Time to think again
SwissInvest strategist Anthony Peters considers what a lack of bond market liquidity means for the buyside.
I HAPPEN TO have a friend who has taken the unusual step of moving back into the high-intensity world of a banking job after a period in the more sedate environment of institutional portfolio management.
He runs the credit research group for a major European banking entity. And although we don’t speak regularly, we do catch up from time to time and I always take note of his incisive observations on life, the universe and everything (including, funnily enough, fishing).
We had another of our thoroughly good chats last week. It started with my wishing to plug into his thinking with respect to Peugeot, the troubled French automaker, and its chances with or without that putative injection of Chinese capital, but quickly moved on to the state of the European credit markets – in particular, the growing divergence between primary and secondary markets.
He told me how, when he speaks to institutional clients whom he visits on a regular basis, he asks how they are handling the miserable to non-existent liquidity in the secondary market. Have they, he asks, become simple buy-and-hold investors? Apparently, the answer is primarily affirmative.

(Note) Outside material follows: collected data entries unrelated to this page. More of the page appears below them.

(** C10. The new-user endpoint applies no fallback.  For a validated body
    with an empty mobile the text has the mobile label directly followed by
    the end of its line, and it holds 'Not Provided' only if another field
    of the body does; the same for an empty username and 'Unknown'.  The
    other four endpoints render an empty mobile as 'Not Provided'. *)
Theorem new_user_no_fallback (d : NewUserNotification.t) :
  (NewUserNotification.mobile d = "" ->
   PyStr.contains ("📱 Mobile: " ++ nl ++ "🌐 IP: ") (new_user_text d) /\
   (~ PyStr.contains "Not Provided" (NewUserNotification.username d) ->
    ~ PyStr.contains "Not Provided" (NewUserNotification.ip d) ->
    ~ PyStr.contains "Not Provided" (NewUserNotification.profile_status d) ->
    ~ PyStr.contains "Not Provided" (new_user_text d))) /\
  (NewUserNotification.username d = "" ->
   PyStr.contains ("👤 Username: " ++ nl ++ "📱 Mobile: ") (new_user_text d) /\
   (~ PyStr.contains "Unknown" (NewUserNotification.mobile d) ->
    ~ PyStr.contains "Unknown" (NewUserNotification.ip d) ->
    ~ PyStr.contains "Unknown" (NewUserNotification.profile_status d) ->
    ~ PyStr.contains "Unknown" (new_user_text d))) /\
  (forall p : Payload,
     match p with
     | NewUser _ => True
     | QRStarted q => QRPaymentStarted.mobile q = ""
     | PayStarted s => PaymentStarted.mobile s = ""
     | PayTimeEnded e => PaymentTimeEnded.mobile e = ""
     | Order o => OrderNotification.mobile o = ""
     end ->
     match p with
     | NewUser _ => True
     | _ => PyStr.contains "Not Provided" (text_of p)
     end).
Proof.
  destruct d as [u m i st]. open_text. split; [|split].
  - intros ->. split; [unfold nl; find_fragment|].
    intros Hu Hi Hst. apply PyStrFacts.not_contains_iff.
    apply PyStrFacts.not_contains_iff in Hu, Hi, Hst.
    pose proof (new_user_count_not_provided u "" i st) as H.
    unfold new_user_text in H. cbn [NewUserNotification.username
      NewUserNotification.mobile NewUserNotification.ip
      NewUserNotification.profile_status] in H.
    rewrite H, Hu, Hi, Hst. reflexivity.
  - intros ->. split; [unfold nl; find_fragment|].
    intros Hm Hi Hst. apply PyStrFacts.not_contains_iff.
    apply PyStrFacts.not_contains_iff in Hm, Hi, Hst.
    pose proof (new_user_count_unknown "" m i st) as H.
    unfold new_user_text in H. cbn [NewUserNotification.username
      NewUserNotification.mobile NewUserNotification.ip
      NewUserNotification.profile_status] in H.
    rewrite H, Hm, Hi, Hst. reflexivity.
  - intros [x|x|x|x|x] Hx; [exact I|..]; destruct x; cbn in Hx; subst;
      open_text; find_fragment.
Qed.
Lemma run_systems_app (inp : FrameInput F) (l1 l2 : list System) (w : world F) :
  run_systems inp (l1 ++ l2) w = obind (run_systems inp l1 w) (run_systems inp l2).
Proof.
  revert w. induction l1 as [|s l1 IH]; intros w; [reflexivity|].
  cbn [app run_systems]. destruct (run_system inp s w); [apply IH | reflexivity].
Qed.

(** Only [obstacle_update_system] writes the obstacle entities. *)
Lemma run_system_keeps_obstacles (inp : FrameInput F) (s : System) (w w1 : world F) :
  s <> ObstacleUpdate -> run_system inp s w = Ok w1 -> obstacles w1 = obstacles w.
Proof.
  intros Hs Hr. destruct s; cbn [run_system] in Hr; unfold omap in Hr;
    [| | congruence |]; outcome_inv; try reflexivity.
  all: destruct (text_update_system _ _) || destruct (collision_update_system _ _);
    outcome_inv; try discriminate; reflexivity.
Qed.

Lemma run_systems_keeps_obstacles (inp : FrameInput F) (order : list System) (w w1 : world F) :
  ~ In ObstacleUpdate order -> run_systems inp order w = Ok w1 -> obstacles w1 = obstacles w.
Proof.
  revert w. induction order as [|s order IH]; intros w Hin Hr; cbn in Hr; outcome_inv;
    [reflexivity|].
  rewrite (IH a) by (auto || (intros Hi; apply Hin; right; exact Hi)).
  apply (run_system_keeps_obstacles inp s); [intros ->; apply Hin; left |]; auto.
Qed.

Lemma systems_split (s : System) (order : list System) :
  In s order -> order = systems_before s order ++ s :: systems_after s order.
Proof.
  induction order as [|s' order IH]; intros Hin; [destruct Hin|]. cbn.
  destruct (System_eq_dec s' s) as [-> | Hne]; [reflexivity|].
  destruct Hin as [-> | Hin]; [contradiction|]. cbn. f_equal. apply IH, Hin.
Qed.
(** * The labelling tool: rating store, progress and navigation

    A shallow embedding of the two variants of the labelling script,
    [src/unnamed/part_000] (module [part_000]) and [src/script.js]
    (module [script_js]).  The functions that are textually the same in
    both files ([sanitizeItem], [makeKey], [getFormValues], [saveState],
    [updateProgress]) are embedded once, in module [Common].

    Conventions of the embedding.
    - JSON data are values of type [JS.value]; [undefined] is the absence
      of a value ([None]).  A JS object is a finite map from its own
      property names to values ([gmap string value]); the enumeration
      order of properties is not modelled.  The properties the script
      reads by name are not inherited ones, and every key of the rating
      store contains a bar.  The store holds the records the script
      wrote, which are objects.
    - Numbers that are printed into keys (ids, the cursor) are integers
      in the exactly representable range and carried as [Z]; the
      percentage, the only place where the script divides, is computed in
      IEEE binary64 ([SpecFloat]).
    - Strings are sequences of code units below 256.
    - The module-level variables [dataset], [index], [state], the durable
      storage entry and the parts of the page the script reads and writes
      form the record [Env], threaded through every function.  Writing
      the durable entry succeeds.
    - A function that can raise (reading a property of [undefined])
      returns a [completion].
    - What the page does on [form.reset()] and on
      [querySelector(...).checked = true] depends on markup that is not
      part of the script; it is the interface [Page].
    - The clock ([melbourneNowISO()], [new Date().toISOString()]) is an
      argument [now] of the functions that read it. *)

From Stdlib Require Import ZArith String Ascii SpecFloat Lia.
From stdpp Require Import gmap strings list fin_maps pretty.

#[local] Set Warnings "-register-all".

(** ** JavaScript values and the primitive operations the script uses *)

Module JS.

Inductive value : Type :=
| Null
| Bool (b : bool)
| Num (z : Z)
| Str (s : string)
| Arr (xs : list value)
| Obj (o : gmap string value).

(** A plain object: own enumerable properties. *)
Abbreviation object := (gmap string value).

(** [typeof v], with [None] for [undefined]. *)
Definition typeof (v : option value) : string :=
  match v with
  | None => "undefined"
  | Some Null => "object"
  | Some (Bool _) => "boolean"
  | Some (Num _) => "number"
  | Some (Str _) => "string"
  | Some (Arr _) => "object"
  | Some (Obj _) => "object"
  end.

(** ToBoolean. *)
Definition truthy (v : option value) : bool :=
  match v with
  | None => false
  | Some Null => false
  | Some (Bool b) => b
  | Some (Num z) => negb (z =? 0)%Z
  | Some (Str s) => negb (String.eqb s "")
  | Some (Arr _) => true
  | Some (Obj _) => true
  end.

(** [v ?? d]. *)
Definition nullish (v : option value) (d : value) : value :=
  match v with
  | None => d
  | Some Null => d
  | Some x => x
  end.

(** [a || b]. *)
Definition or_else (a : option value) (b : value) : value :=
  match a with
  | Some v => if truthy a then v else b
  | None => b
  end.

(** [s || null] for a string [s]. *)
Definition str_or_null (s : string) : value :=
  if String.eqb s "" then Null else Str s.

(** ToString, as applied by a template literal.  An array prints its
    elements joined by commas, [null] elements as the empty string.  A
    number prints all its digits, which is what the script prints for
    the integers it holds exactly, those strictly between -2^53 and
    2^53; [Num z] stands for a number of the script only in that
    range. *)
Fixpoint ToString (v : value) : string :=
  match v with
  | Null => "null"
  | Bool true => "true"
  | Bool false => "false"
  | Num z => pretty z
  | Str s => s
  | Arr xs =>
      String.concat ","
        (List.map (fun x => match x with Null => "" | _ => ToString x end) xs)
  | Obj _ => "[object Object]"
  end.

(** [a === b] where [b] is a string or [null] (a primitive): values of
    different types are never equal, objects are never equal to a
    primitive. *)
Definition strict_eq_prim (a : option value) (b : value) : bool :=
  match a, b with
  | Some Null, Null => true
  | Some (Str s), Str t => String.eqb s t
  | Some (Bool x), Bool y => Bool.eqb x y
  | Some (Num x), Num y => (x =? y)%Z
  | _, _ => false
  end.

(** [{...v}]: the own enumerable properties of [v].  A string spreads
    into its code units and an array into its elements, both under
    decimal index keys; other primitives have none. *)
Definition spread (v : value) : object :=
  match v with
  | Obj o => o
  | Arr xs => list_to_map (imap (fun i x => (pretty i, x)) xs)
  | Str s =>
      list_to_map
        (imap (fun i c => (pretty i, Str (String c EmptyString)))
              (list_ascii_of_string s))
  | Null | Bool _ | Num _ => ∅
  end.

(** White space and line terminators among the code units below 256:
    TAB, LF, VT, FF, CR, SP and NBSP. *)
Definition is_white_space (c : ascii) : bool :=
  let n := nat_of_ascii c in
  ((9 <=? n) && (n <=? 13)) || (n =? 32) || (n =? 160).

Fixpoint trim_start (s : string) : string :=
  match s with
  | EmptyString => EmptyString
  | String c s' => if is_white_space c then trim_start s' else s
  end.

(** Drops the white space at the end: a character is kept when it is not
    white space or when something is kept after it. *)
Fixpoint trim_end (s : string) : string :=
  match s with
  | EmptyString => EmptyString
  | String c s' =>
      match trim_end s' with
      | EmptyString => if is_white_space c then EmptyString else String c EmptyString
      | t => String c t
      end
  end.

(** [s.trim()]. *)
Definition trim (s : string) : string := trim_end (trim_start s).

(** [/[23]$/.test(s)]: the last code unit of [s] is [2] or [3]. *)
Fixpoint ends_in_2_or_3 (s : string) : bool :=
  match s with
  | EmptyString => false
  | String c EmptyString => (Ascii.eqb c "2") || (Ascii.eqb c "3")
  | String _ s' => ends_in_2_or_3 s'
  end.

(** *** Numbers as IEEE binary64 *)

Definition prec : Z := 53.
Definition emax : Z := 1024.

(** The double nearest to an integer (the integer itself below 2^53). *)
Definition of_Z (z : Z) : spec_float := binary_normalize prec emax z 0 false.

Definition fdiv : spec_float -> spec_float -> spec_float := SFdiv prec emax.
Definition fmul : spec_float -> spec_float -> spec_float := SFmul prec emax.

(** [Math.round]: the integral number closest to [x], the one nearer to
    +infinity on a tie; [NaN], the infinities and the zeros are returned
    as they are, and a result of zero keeps the sign of [x]. *)
Definition Math_round (x : spec_float) : spec_float :=
  match x with
  | S754_finite s m e =>
      if (0 <=? e)%Z then x
      else
        let num := if s then Z.neg m else Z.pos m in
        let n := ((2 * num + 2 ^ (- e)) / 2 ^ (- e + 1))%Z in
        if (n =? 0)%Z then S754_zero s else of_Z n
  | _ => x
  end.

End JS.

(** ** More of the language: text rewriting, parsing, number arithmetic *)

Module Builtins.
Import JS.

(** A word character of a regular expression: [[A-Za-z0-9_]]. *)
Definition is_word (c : ascii) : bool :=
  let n := nat_of_ascii c in
  ((48 <=? n) && (n <=? 57)) || ((65 <=? n) && (n <=? 90)) ||
  ((97 <=? n) && (n <=? 122)) || (n =? 95).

Am I surprised? Not at all – the bond market as we knew it has pretty much ceased to exist.
My colleague Keith Mullin, IFR’s editor-at-large, wrote a very eloquent piece in this magazine last week in which he acknowledges the difficulties that the markets are undergoing in terms of liquidity but concludes that the problems are of a cyclical nature, rather than a chronic malaise.
Myself, I am convinced that, like with coal mines, the mother lode has been exhausted and although there is a living to be made from exploiting the subsidiary lodes, the work is twice as hard for much lower yields. And in broad terms, the mines are closing and will not reopen.
The buyside still hasn’t worked out what it wants to be when it grows up
THE SELL-SIDE seems to be rapidly adapting to this brave new world, but the buyside is struggling.
I can sympathise with trustees of a pension fund who, having chosen an asset manager to tend their money, do not want to have that same company declaring that the world has changed and that the finely-tuned terms upon which the mandate was awarded are now more of a hindrance than a help. But it will soon become necessary for many investment management mandates to take into account the changed environment.
In other words, in the same way in which irrational belief in the infallibility of mathematical modelling abjectly failed the banks in the 2007–08 crisis, so it is now beginning to cause the investment firms a few headaches too. It is, for instance, hard to trade around the core of an index if trading is dysfunctional.
IN THE GLORY days of the Eurobond market, there was a symbiotic relationship between lead managers, their dealers and their largest clients. The investors would take down blocks of bonds and then, as the deal became more firmly placed, gently feed bonds back to the Street, thus managing and maintaining supply to the market and subsequent liquidity too.
Those involved failed to do that at their peril – if a bond issue could not be sensibly traded, it would “go illiquid”, be taken off the front book and spreads would be widened to reflect the zombie status and hence the undesirability of the issue.
The emergence of CDS brought this to a halt, as it was, for some inexplicable reason, assumed that any bond for any credit could be assigned a generic price wrapped around the quotes for the derivative. That process has added illiquidity rather than liquidity, but that’s a subject for another day.
What is sure is that the market environment has significantly changed and the buyside still hasn’t worked out what it wants to be when it grows up.
Generic still outstrips idiosyncratic when it comes to assessing and managing risk. Maybe that isn’t the way to do things but if offered the choice between leading the charge in changing investment management culture or raising the Titanic, I’d choose the latter as the easier option every time.
Meanwhile, investment management firms will absorb large blocks of bonds in the clear knowledge that they will not be able to sell them whether times are good or bad. Has anyone got a bid for a block of 35,000,000 Peugeot bonds please? Oh, I didn’t think so.